- _WHAT TO WORK ON_
Once you reach the line containing "(SwitchToSlow, _)) => Done Panic", reproduce it and every later line exactly, through the end of the data.

- _RECORD SET_
(** Nothing is left when the stream is one message. *)
Lemma no_tail (t : bytes) post : [] = t ++ concat post → Forall (λ c, c ≠ []) post → t = [] ∧ post = [].
Proof using Type.
  intros [-> Hp]%eq_sym%app_eq_nil Hf. destruct Hf as [|c cs Hc]; [done|]. simpl in Hp. by apply app_eq_nil in Hp as [? _].
Qed.

(** The server offers SCRAM. *)
Lemma connect_offer cs later :
  Forall (λ c, c ≠ []) cs → concat cs = wire (auth_msg 10 mechs) →
  connect_backend key password extra_params (Ok tt) None ((RdData <$> cs) ++ later)
  = run_reads (connect_read key password)
      (ScramFirst (scram_new (as_bytes password)) false, [], mk_sink (startup_sent ++ client_first) None) later.
Proof using Hmechs Hinit.
  intros Hcs E. unfold connect_backend, send. cbn [writes_left sent app]. fold startup_sent.
  destruct Hmechs as [Ho Hf]. rewrite <-(app_nil_r (wire _)) in E.
  destruct (connect_read_cut AuthPhase (mk_sink startup_sent None) _ [] cs later ltac:(done) Hf Hcs E)
    as (buf & c & t & post & Hc & Hb & Ht & Hpost & ->).
  destruct (no_tail _ _ Ht Hpost) as [-> ->]. rewrite app_nil_r in Hb. cbn [fmap list_fmap app run_reads].
  destruct c as [|b0 c]; [done|]. cbn [connect_read]. rewrite Hb.
  unfold auth_drain. rewrite <-(app_nil_r (wire _)), drain_msgs_wire by done.
  assert (Eb : auth_body key password (false, mk_sink startup_sent None) (auth_msg 10 mechs)
    = Ok (inr (StartScram (scram_new (as_bytes password)) false (mk_sink (startup_sent ++ client_first) None))));
    [|by rewrite Eb].
  unfold auth_body, auth_msg. cbn [msg_type payload]. rewrite decide_True by done. unfold on_auth_request.
  pose proof (slice_from_put 10 mechs) as Es. pose proof (get_put_i32 10 mechs ltac:(unfold is_i32; lia)) as Eg.
  assert (El : (len (put_i32 10 ++ mechs) <? 4) = false) by (rewrite len_app, len_put_i32; pose proof (len_nonneg mechs); lia).
  revert Es Eg El. generalize (put_i32 10 ++ mechs). intros p Es Eg El.
  rewrite El, Eg. simpl. rewrite Es. simpl. rewrite Ho. simpl. by rewrite Hinit.
Qed.
(* ===== verification/Proxy.v ===== *)
(** * The proxy loops (src/protocol/frontend.rs)

    [fast_proxy_loop] and [slow_proxy_loop] as functions from one event of
    their [select!] to the next, and the loop of [handle_client] that alternates
    them.  An event is a read of the client or of the server, with the values
    that the over-limit flag and the database size have while it is handled. *)

From S2P Require Import Prelude RustStr Messages Scanner Config Io.

(** [ProxyBuffers], the scanner and the writing halves of the two sockets. *)
Record proxy := mk_proxy {
  px_client : sink;
  px_server : sink;
  client_buf : bytes;
  server_buf : bytes;
  px_scanner : MessageBoundaryScanner
}.

Inductive ProxyLoopExit := ClientDisconnected | SwitchToSlow | SwitchToFast.

Inductive side := FromClient | FromServer.
Record pevent := mk_pevent {
  ev_side : side;
  ev_read : rd;
  ev_over_limit : bool;
  ev_db_size : option Z
}.

(** ** [fast_proxy_loop] *)

(** One branch of the [select!]; the state is [transition_pending] and the proxy. *)
Definition fast_step (st : bool * proxy) (ev : pevent) : progress (bool * proxy) (ProxyLoopExit * proxy) :=
  let '(transition_pending, px) := st in
  match ev_read ev with
  | RdErr => Done (Err IoError)
  | RdData [] => Done (Ok (ClientDisconnected, px))
  | RdData chunk =>
      match ev_side ev with
      | FromClient =>
          let buf := client_buf px ++ chunk in
          let transition_pending := transition_pending || ev_over_limit ev in
          server <~ send (px_server px) buf;
          Waiting (transition_pending, mk_proxy (px_client px) server [] (server_buf px) (px_scanner px))
      | FromServer =>
          let buf := server_buf px ++ chunk in
          x <~ unwrap (scan (px_scanner px) buf);
          let '(scanner, saw_idle) := x in
          client <~ send (px_client px) buf;
          let px := mk_proxy client (px_server px) (client_buf px) [] scanner in
          if transition_pending && saw_idle then Done (Ok (SwitchToSlow, px))
          else Waiting (transition_pending, px)
      end
  end.

(** ** [slow_proxy_loop] *)

Section slow.
Context `{UnicodeUpper}.
(** [cfg.monitor], [startup_info.max_db_size] and [pool_key.database]. *)
Context (cfg : MonitorConfig) (max_db_size : option Z) (database : str).

(** The limit of the session: its own, or the configured default. *)
Definition session_limit : option Z :=
  match max_db_size with
  | Some n => Some n
  | None => if 0 <? default_max_db_size_bytes cfg then Some (default_max_db_size_bytes cfg) else None
  end.

Definition should_inject (size : option Z) : bool :=
  match session_limit with
  | Some limit => match size with Some size => limit <? size | None => false end
  | None => false
  end.

Definition limit_notice : bytes :=
  build_notice_response (lit "WARNING") (lit "53400")
    (lit "Database '" ++ database
     ++ lit "' has exceeded its size limit. Write operations are restricted. DELETE/TRUNCATE are still allowed.").

Definition read_only_prefix : str := lit "SET TRANSACTION READ ONLY; ".
Definition wrapped_query (query_text : str) : PgMessage :=
  PgMessage_new "Q"%byte (as_bytes (read_only_prefix ++ query_text) ++ [x00]).

(** What one message of the client does; the state is
    [transaction_read_only_injected] and the two writing halves. *)
Definition slow_client_msg (size : option Z) (st : bool * sink * sink) (m : PgMessage) (raw : bytes)
    : outcome (bool * sink * sink + Empty_set) :=
  let '(injected, client, server) := st in
  if decide (msg_type m ≠ "Q"%byte ∧ msg_type m ≠ "P"%byte) then
    server ← send server raw; Ok (inl (false, client, server))
  else if negb (should_inject size) then
    server ← send server raw; Ok (inl (false, client, server))
  else
    let is_shrink := match extract_query_text m with Some q => is_shrink_operation q | None => false end in
    if is_shrink && allow_shrink_operations_when_overlimit cfg then
      server ← send server raw; Ok (inl (injected, client, server))
    else if decide (msg_type m = "Q"%byte) then
      match extract_query_text m with
      | Some query_text =>
          '(injected, client) ← (if injected then Ok (injected, client)
                                 else client ← send client limit_notice; Ok (true, client));
          server ← send server (encode (wrapped_query query_text) []);
          Ok (inl (injected, client, server))
      | None => Ok (inl st)
      end
    else
      server ← send server raw; Ok (inl (injected, client, server)).

(** What one message of the server does; the state is the scanner and the
    client's writing half, [inr] is [SwitchToFast]. *)
Definition slow_server_msg (over_limit : bool) (st : MessageBoundaryScanner * sink) (m : PgMessage) (raw : bytes)
    : outcome ((MessageBoundaryScanner * sink) + (MessageBoundaryScanner * sink)) :=
  let '(scanner, client) := st in
  raw0 ← unwrap (raw !! 0%nat);
  if decide (raw0 = "Z"%byte ∧ length raw = 6%nat) then
    status ← unwrap (raw !! 5%nat);
    let scanner := mk_scanner (remaining_skip scanner) (header_buf scanner) (header_len scanner) status in
    client ← send client raw;
    if bool_decide (status = "I"%byte) && negb over_limit then Ok (inr (scanner, client))
    else Ok (inl (scanner, client))
  else
    client ← send client raw; Ok (inl (scanner, client)).

Definition slow_step (st : bool * proxy) (ev : pevent) : progress (bool * proxy) (ProxyLoopExit * proxy) :=
  let '(injected, px) := st in
  match ev_read ev with
  | RdErr => Done (Err IoError)
  | RdData [] => Done (Ok (ClientDisconnected, px))
  | RdData chunk =>
      match ev_side ev with
      | FromClient =>
          x <~ drain_raw (slow_client_msg (ev_db_size ev)) (injected, px_client px, px_server px) (client_buf px ++ chunk);
          match x with
          | (inl (injected, client, server), buf) =>
              Waiting (injected, mk_proxy client server buf (server_buf px) (px_scanner px))
          | (inr r, _) => match r with end
          end
      | FromServer =>
          x <~ drain_raw (slow_server_msg (ev_over_limit ev)) (px_scanner px, px_client px) (server_buf px ++ chunk);
          match x with
          | (inl (scanner, client), buf) =>
              Waiting (injected, mk_proxy client (px_server px) (client_buf px) buf scanner)
          | (inr (scanner, client), buf) =>
              Done (Ok (SwitchToFast, mk_proxy client (px_server px) (client_buf px) buf scanner))
          end
      end
  end.

(** ** Phase 4 of [handle_client] *)

Inductive mode :=
  | Fast (transition_pending : bool)
  | Slow (transaction_read_only_injected : bool).

(** The loop that alternates the two; it ends when the client (or the server)
    disconnects or with an error. *)
Definition proxy_step (st : mode * proxy) (ev : pevent) : progress (mode * proxy) proxy :=
  match st.1 with
  | Fast b =>
      match fast_step (b, st.2) ev with
      | Waiting (b, px) => Waiting (Fast b, px)
      | Done (Ok (ClientDisconnected, px)) => Done (Ok px)
      | Done (Ok (SwitchToSlow, px)) => Waiting (Slow false, px)
      | Done (Ok (SwitchToFast, _)) => Done Panic
      | Done (Err e) => Done (Err e)
      | Done Panic => Done Panic
      end
  | Slow b =>
      match slow_step (b, st.2) ev with
      | Waiting (b, px) => Waiting (Slow b, px)
      | Done (Ok (ClientDisconnected, px)) => Done (Ok px)
      | Done (Ok (SwitchToFast, px)) => Waiting (Fast false, px)
      | Done (Ok (SwitchToSlow, _)) => Done Panic
      | Done (Err e) => Done (Err e)
      | Done Panic => Done Panic
      end
  end.
End slow.

(** ** Nothing is lost, duplicated or reordered *)

Definition chunk (sd : side) (ev : pevent) : bytes :=
  match ev_side ev, sd, ev_read ev with
  | FromClient, FromClient, RdData c | FromServer, FromServer, RdData c => c
  | _, _, _ => []
  end.
(** The bytes one side sent during a sequence of events. *)
Definition received (sd : side) (evs : list pevent) : bytes := concat (chunk sd <$> evs).

(** What a proxy has taken from the client (the server): the bytes passed on,
    then those in the buffer. *)
Definition taken (sd : side) (px : proxy) : bytes :=
  match sd with
  | FromClient => sent (px_server px) ++ client_buf px
  | FromServer => sent (px_client px) ++ server_buf px
  end.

- _TASK RESPONSE_
      | Done (Ok (SwitchToSlow, _)) => Done Panic
      | Done (Err e) => Done (Err e)
      | Done Panic => Done Panic
      end
  end.
End slow.

(** ** Nothing is lost, duplicated or reordered *)

Definition chunk (sd : side) (ev : pevent) : bytes :=
  match ev_side ev, sd, ev_read ev with
  | FromClient, FromClient, RdData c | FromServer, FromServer, RdData c => c
  | _, _, _ => []
  end.
(** The bytes one side sent during a sequence of events. *)
Definition received (sd : side) (evs : list pevent) : bytes := concat (chunk sd <$> evs).

(** What a proxy has taken from the client (the server): the bytes passed on,
    then those in the buffer. *)
Definition taken (sd : side) (px : proxy) : bytes :=
  match sd with
  | FromClient => sent (px_server px) ++ client_buf px
  | FromServer => sent (px_client px) ++ server_buf px
  end.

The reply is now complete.